Data for review -
(** mkdir(2) on an element list.  The error is the errno of the
    [*PathError] that [os.Mkdir] returns.  A path that holds a NUL byte is
    refused before the system call, a name longer than [NAME_MAX] when the
    kernel looks it up; then come the entry that exists, the parent that is
    missing or not a directory, and the storage that refuses writes. *)
Definition Mkdir (d : disk) (p : list string) : disk * error :=
  if existsb has_nul p then (d, Some "invalid argument")
  else if existsb too_long p then (d, Some "file name too long")
  else
    match Stat d p with
    | Some _ => (d, Some "file exists")
    | None =>
        match Stat d (removelast p) with
        | None => (d, Some "no such file or directory")
        | Some File => (d, Some "not a directory")
        | Some Dir =>
            if writable d
            then (Disk (<[p := Dir]> (nodes d)) (writable d), None)
            else (d, Some "read-only file system")
        end
    end.

(** [MkdirAll] on the elements of the path, last one first: stop when
    the path is there, otherwise make the parent, then the directory
    itself, and accept a failure of [Mkdir] when the directory is there
    after all. *)
Fixpoint MkdirAll_rev (d : disk) (rp : list string) : disk * error :=
  match Stat d (rev rp) with
  | Some Dir => (d, None)
  | Some File => (d, Some "not a directory")
  | None =>
      match rp with
      | [] => (d, None)
      | _ :: rparent =>
          match MkdirAll_rev d rparent with
          | (d1, Some e) => (d1, Some e)
          | (d1, None) =>
              match Mkdir d1 (rev rp) with
              | (d2, None) => (d2, None)
              | (d2, Some e) =>
                  match Stat d2 (rev rp) with
                  | Some Dir => (d2, None)
                  | _ => (d2, Some e)
                  end
              end
          end
      end
  end.

Definition MkdirAll (d : disk) (path : string) : disk * error :=
  MkdirAll_rev d (rev (walk path)).

End os.

(** ** The trigger payload *)

Record RepositoryT : Type := { Name : string }.

Record GitHubWebhookPayload : Type := {
  Ref : string;
  Repository : RepositoryT
}.

Definition zero_payload : GitHubWebhookPayload :=
  {| Ref := EmptyString; Repository := {| Name := EmptyString |} |}.

(** ** A JSON decoder for the payload

    The handler is parametric in the behaviour of [json.Unmarshal] (see
    the section below).  This module gives an executable decoder on which
    the handler can be run: it reads one JSON document (objects, arrays,
    strings with the single-character escapes, numbers, literals) and fills
    the payload the way encoding/json fills a struct: keys are matched
    without regard to ASCII case, unknown keys are skipped, [null] leaves a
    field as it is, the last duplicate wins, and a value of the wrong kind
    is an error.  Escapes written [\uXXXX] are outside its scope and make it
    reject the document. *)

Module json.

Inductive value : Type :=
| Null
| Boolean (b : bool)
| Number (literal : string)
| Text (s : string)
| Array (elems : list value)
| Object (members : list (string * value)).

Definition is_space (c : ascii) : bool :=
  let n := nat_of_ascii c in
  (n =? 32)%nat || (n =? 9)%nat || (n =? 10)%nat || (n =? 13)%nat.

Definition is_digit (c : ascii) : bool :=
  (48 <=? nat_of_ascii c)%nat && (nat_of_ascii c <=? 57)%nat.

Fixpoint skip_space (s : string) : string :=
  match s with
  | String c rest => if is_space c then skip_space rest else s
  | EmptyString => s
  end.

Definition quote : ascii := "034"%char.
Definition backslash : ascii := "092"%char.

Definition unescape (c : ascii) : option ascii :=
  if Ascii.eqb c quote then Some c
  else if Ascii.eqb c backslash then Some c
  else if Ascii.eqb c "/" then Some c
  else if Ascii.eqb c "b" then Some (ascii_of_nat 8)
  else if Ascii.eqb c "f" then Some (ascii_of_nat 12)
  else if Ascii.eqb c "n" then Some (ascii_of_nat 10)
  else if Ascii.eqb c "r" then Some (ascii_of_nat 13)
  else if Ascii.eqb c "t" then Some (ascii_of_nat 9)
  else None.

(** The text after an opening quote, up to the closing one. *)
Fixpoint parse_string (s : string) : option (string * string) :=
  match s with
  | EmptyString => None
  | String c rest =>
      if Ascii.eqb c quote then Some (EmptyString, rest)
      else if Ascii.eqb c backslash then
        match rest with
        | String e rest' =>
            match unescape e, parse_string rest' with
            | Some c', Some (t, r) => Some (String c' t, r)
            | _, _ => None
            end
        | EmptyString => None
        end
      else if (nat_of_ascii c <? 32)%nat then None
      else
        match parse_string rest with
        | Some (t, r) => Some (String c t, r)
        | None => None
        end
  end.

Fixpoint take_digits (s : string) : string * string :=
  match s with
  | String c rest =>
      if is_digit c
      then let '(ds, r) := take_digits rest in (String c ds, r)
      else (EmptyString, s)
  | EmptyString => (EmptyString, s)
  end.

Definition expect (c : ascii) (s : string) : option string :=
  match s with
  | String c' rest => if Ascii.eqb c c' then Some rest else None
  | EmptyString => None
  end.

Definition tail (s : string) : string :=
  match s with
  | String _ rest => rest
  | EmptyString => EmptyString
  end.

Definition starts_with (c : ascii) (s : string) : bool :=
  match s with
  | String c' _ => Ascii.eqb c c'
  | EmptyString => false
  end.

(** An optional minus sign, an integer part without a leading zero, an
    optional fraction and an optional exponent. *)
Definition parse_number (s : string) : option (string * string) :=
  let s1 := if starts_with "-" s then tail s else s in
  let '(int, s2) := take_digits s1 in
  if String.eqb int EmptyString then None
  else if starts_with "0" int && negb (String.eqb int "0") then None
  else
    let frac :=
      if starts_with "." s2 then
        let '(ds, r) := take_digits (tail s2) in
        if String.eqb ds EmptyString then None else Some r
      else Some s2 in
    match frac with
    | None => None
    | Some s3 =>
        let rest :=
          if starts_with "e" s3 || starts_with "E" s3 then
            let s4 := tail s3 in
            let s5 := if starts_with "+" s4 || starts_with "-" s4
                      then tail s4 else s4 in
            let '(ds, r) := take_digits s5 in
            if String.eqb ds EmptyString then None else Some r
          else Some s3 in
        match rest with
        | None => None
        | Some r =>
            Some (String.substring 0 (String.length s - String.length r)%nat s, r)
        end
    end.

Definition literal (word : string) (v : value) (s : string)
  : option (value * string) :=
  if String.prefix word s
  then Some (v, String.substring (String.length word)
                  (String.length s - String.length word)%nat s)
  else None.

(** Recursive descent; every call consumes a character, so the length of
    the input bounds the depth. *)
Fixpoint parse_value (fuel : nat) (s : string) : option (value * string) :=
  match fuel with
  | O => None
  | S fuel' =>
      match s with
      | EmptyString => None
      | String c rest =>
          if Ascii.eqb c "{" then
            let r := skip_space rest in
            if starts_with "}" r
            then option_map (fun r' => (Object [], r')) (expect "}" r)
            else option_map (fun '(ms, r') => (Object ms, r'))
                            (parse_members fuel' r)
          else if Ascii.eqb c "[" then
            let r := skip_space rest in
            if starts_with "]" r
            then option_map (fun r' => (Array [], r')) (expect "]" r)
            else option_map (fun '(vs, r') => (Array vs, r'))
                            (parse_elements fuel' r)
          else if Ascii.eqb c quote then
            option_map (fun '(t, r) => (Text t, r)) (parse_string rest)
          else if Ascii.eqb c "t" then literal "true" (Boolean true) s
          else if Ascii.eqb c "f" then literal "false" (Boolean false) s
          else if Ascii.eqb c "n" then literal "null" Null s
          else option_map (fun '(n, r) => (Number n, r)) (parse_number s)
      end
  end
with parse_members (fuel : nat) (s : string)
  : option (list (string * value) * string) :=
  match fuel with
  | O => None
  | S fuel' =>
      match expect quote s with
      | None => None
      | Some s1 =>
          match parse_string s1 with
          | None => None
          | Some (key, s2) =>
              match expect ":" (skip_space s2) with
              | None => None
              | Some s3 =>
                  match parse_value fuel' (skip_space s3) with
                  | None => None
                  | Some (v, s4) =>
                      let s5 := skip_space s4 in
                      if starts_with "," s5 then
                        match expect "," s5 with
                        | None => None
                        | Some s6 =>
                            option_map
                              (fun '(ms, r) => ((key, v) :: ms, r))
                              (parse_members fuel' (skip_space s6))
                        end
                      else
                        option_map (fun r => ([(key, v)], r)) (expect "}" s5)
                  end
              end
          end
      end
  end
with parse_elements (fuel : nat) (s : string)
  : option (list value * string) :=
  match fuel with
  | O => None
  | S fuel' =>
      match parse_value fuel' s with
      | None => None
      | Some (v, s1) =>
          let s2 := skip_space s1 in
          if starts_with "," s2 then
            match expect "," s2 with
            | None => None
            | Some s3 =>
                option_map (fun '(vs, r) => (v :: vs, r))
                           (parse_elements fuel' (skip_space s3))
            end
          else option_map (fun r => ([v], r)) (expect "]" s2)
      end
  end.

(** One document, with white space allowed around it and nothing else. *)
Definition parse (s : string) : option value :=
  match parse_value (S (String.length s)) (skip_space s) with
  | Some (v, r) => if String.eqb (skip_space r) EmptyString then Some v else None
  | None => None
  end.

Exercise - If a line above includes the word "Stat", count it; then give the final number by itself.

Exercise solution - 4